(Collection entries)
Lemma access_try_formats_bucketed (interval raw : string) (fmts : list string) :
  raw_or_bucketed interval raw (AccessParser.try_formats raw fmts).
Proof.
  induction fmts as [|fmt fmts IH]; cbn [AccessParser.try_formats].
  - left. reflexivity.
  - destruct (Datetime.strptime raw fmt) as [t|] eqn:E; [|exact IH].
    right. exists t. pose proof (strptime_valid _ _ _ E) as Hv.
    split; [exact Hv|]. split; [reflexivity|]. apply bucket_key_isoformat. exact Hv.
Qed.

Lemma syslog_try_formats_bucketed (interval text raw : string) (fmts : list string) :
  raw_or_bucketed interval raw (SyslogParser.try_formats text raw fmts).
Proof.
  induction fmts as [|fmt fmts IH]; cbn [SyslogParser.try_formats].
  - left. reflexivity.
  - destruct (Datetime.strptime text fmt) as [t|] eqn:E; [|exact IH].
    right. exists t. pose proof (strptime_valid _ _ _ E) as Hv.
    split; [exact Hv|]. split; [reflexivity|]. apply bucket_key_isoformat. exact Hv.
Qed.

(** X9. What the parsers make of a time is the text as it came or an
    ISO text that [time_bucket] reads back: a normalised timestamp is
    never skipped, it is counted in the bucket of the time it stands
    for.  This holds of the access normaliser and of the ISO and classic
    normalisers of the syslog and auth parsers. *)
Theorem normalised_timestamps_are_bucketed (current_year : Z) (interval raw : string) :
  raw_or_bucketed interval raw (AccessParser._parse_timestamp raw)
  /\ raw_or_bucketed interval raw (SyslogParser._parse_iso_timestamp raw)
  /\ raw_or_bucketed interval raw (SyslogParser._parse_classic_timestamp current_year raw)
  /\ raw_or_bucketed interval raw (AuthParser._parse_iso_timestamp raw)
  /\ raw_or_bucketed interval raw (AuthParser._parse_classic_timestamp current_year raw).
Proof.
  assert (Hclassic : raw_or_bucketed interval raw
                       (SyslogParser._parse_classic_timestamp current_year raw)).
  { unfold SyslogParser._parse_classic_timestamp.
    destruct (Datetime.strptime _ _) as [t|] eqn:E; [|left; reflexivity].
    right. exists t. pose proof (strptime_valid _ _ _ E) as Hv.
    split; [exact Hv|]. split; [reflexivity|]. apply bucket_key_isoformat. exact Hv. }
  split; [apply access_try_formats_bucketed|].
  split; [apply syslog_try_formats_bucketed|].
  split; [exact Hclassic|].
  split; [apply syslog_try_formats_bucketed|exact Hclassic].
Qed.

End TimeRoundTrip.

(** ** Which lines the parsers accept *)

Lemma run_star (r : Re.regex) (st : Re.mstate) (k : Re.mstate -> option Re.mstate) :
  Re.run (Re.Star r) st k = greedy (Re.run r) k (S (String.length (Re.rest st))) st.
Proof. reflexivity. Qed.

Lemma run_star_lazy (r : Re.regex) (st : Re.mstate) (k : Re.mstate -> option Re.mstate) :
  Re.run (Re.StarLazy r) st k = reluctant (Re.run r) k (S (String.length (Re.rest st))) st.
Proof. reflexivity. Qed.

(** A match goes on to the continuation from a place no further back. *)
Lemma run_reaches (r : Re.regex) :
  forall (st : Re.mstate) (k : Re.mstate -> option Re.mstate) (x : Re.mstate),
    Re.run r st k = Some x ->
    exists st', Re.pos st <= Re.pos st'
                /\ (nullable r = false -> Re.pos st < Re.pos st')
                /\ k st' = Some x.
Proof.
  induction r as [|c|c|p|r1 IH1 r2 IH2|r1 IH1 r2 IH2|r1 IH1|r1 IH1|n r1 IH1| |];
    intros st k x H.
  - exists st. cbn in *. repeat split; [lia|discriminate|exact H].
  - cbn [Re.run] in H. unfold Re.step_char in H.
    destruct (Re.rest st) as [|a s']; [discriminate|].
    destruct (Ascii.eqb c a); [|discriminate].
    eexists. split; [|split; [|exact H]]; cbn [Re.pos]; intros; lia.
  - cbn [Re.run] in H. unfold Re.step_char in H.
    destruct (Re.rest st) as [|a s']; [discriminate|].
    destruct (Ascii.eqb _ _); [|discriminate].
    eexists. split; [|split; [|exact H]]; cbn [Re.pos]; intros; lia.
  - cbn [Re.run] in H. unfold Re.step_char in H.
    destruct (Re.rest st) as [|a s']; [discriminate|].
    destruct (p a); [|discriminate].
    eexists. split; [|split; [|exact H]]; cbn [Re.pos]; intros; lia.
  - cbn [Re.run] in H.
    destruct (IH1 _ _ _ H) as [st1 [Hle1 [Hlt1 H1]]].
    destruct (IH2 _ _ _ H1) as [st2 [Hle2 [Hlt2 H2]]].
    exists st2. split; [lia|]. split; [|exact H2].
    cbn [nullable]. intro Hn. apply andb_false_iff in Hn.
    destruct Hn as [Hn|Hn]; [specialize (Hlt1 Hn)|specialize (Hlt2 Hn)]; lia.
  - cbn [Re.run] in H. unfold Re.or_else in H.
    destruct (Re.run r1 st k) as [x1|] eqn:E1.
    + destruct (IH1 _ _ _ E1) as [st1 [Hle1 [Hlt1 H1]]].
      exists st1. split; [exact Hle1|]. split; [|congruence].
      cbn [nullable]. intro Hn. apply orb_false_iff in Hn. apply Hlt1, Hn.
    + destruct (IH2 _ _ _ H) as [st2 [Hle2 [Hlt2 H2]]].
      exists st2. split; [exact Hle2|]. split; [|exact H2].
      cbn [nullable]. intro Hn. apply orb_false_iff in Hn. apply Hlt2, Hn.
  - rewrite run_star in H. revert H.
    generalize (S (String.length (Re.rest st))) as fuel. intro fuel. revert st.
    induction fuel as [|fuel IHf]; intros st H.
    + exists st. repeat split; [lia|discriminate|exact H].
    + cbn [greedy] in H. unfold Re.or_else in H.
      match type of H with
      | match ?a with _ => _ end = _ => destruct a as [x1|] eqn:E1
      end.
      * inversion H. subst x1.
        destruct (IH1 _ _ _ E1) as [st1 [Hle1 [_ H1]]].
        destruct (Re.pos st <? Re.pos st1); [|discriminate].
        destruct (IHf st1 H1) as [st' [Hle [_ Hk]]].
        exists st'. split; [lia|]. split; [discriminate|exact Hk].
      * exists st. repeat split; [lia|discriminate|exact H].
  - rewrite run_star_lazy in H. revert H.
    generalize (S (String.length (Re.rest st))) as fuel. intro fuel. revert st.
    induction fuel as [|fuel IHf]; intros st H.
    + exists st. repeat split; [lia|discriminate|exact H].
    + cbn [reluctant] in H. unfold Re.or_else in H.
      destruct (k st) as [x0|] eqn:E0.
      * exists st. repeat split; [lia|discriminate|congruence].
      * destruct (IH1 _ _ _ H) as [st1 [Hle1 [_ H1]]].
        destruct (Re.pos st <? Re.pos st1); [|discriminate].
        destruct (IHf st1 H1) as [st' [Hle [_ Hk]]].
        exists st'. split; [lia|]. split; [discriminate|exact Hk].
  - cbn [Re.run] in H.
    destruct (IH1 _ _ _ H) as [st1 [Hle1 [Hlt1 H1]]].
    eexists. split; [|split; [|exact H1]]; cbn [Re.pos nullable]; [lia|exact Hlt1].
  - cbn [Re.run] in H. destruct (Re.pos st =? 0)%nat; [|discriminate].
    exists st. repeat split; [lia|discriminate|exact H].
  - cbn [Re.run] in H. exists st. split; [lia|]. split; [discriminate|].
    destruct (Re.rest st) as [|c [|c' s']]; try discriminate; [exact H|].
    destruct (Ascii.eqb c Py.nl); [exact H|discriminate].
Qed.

Work instruction: All lines above between those holding "ISO and classic" and "Theorem normalised_timestamps_are_bucketed (current_year", inclusive, must be set down unchanged, and no other line may be included.

Written response:
    for.  This holds of the access normaliser and of the ISO and classic
    normalisers of the syslog and auth parsers. *)
Theorem normalised_timestamps_are_bucketed (current_year : Z) (interval raw : string) :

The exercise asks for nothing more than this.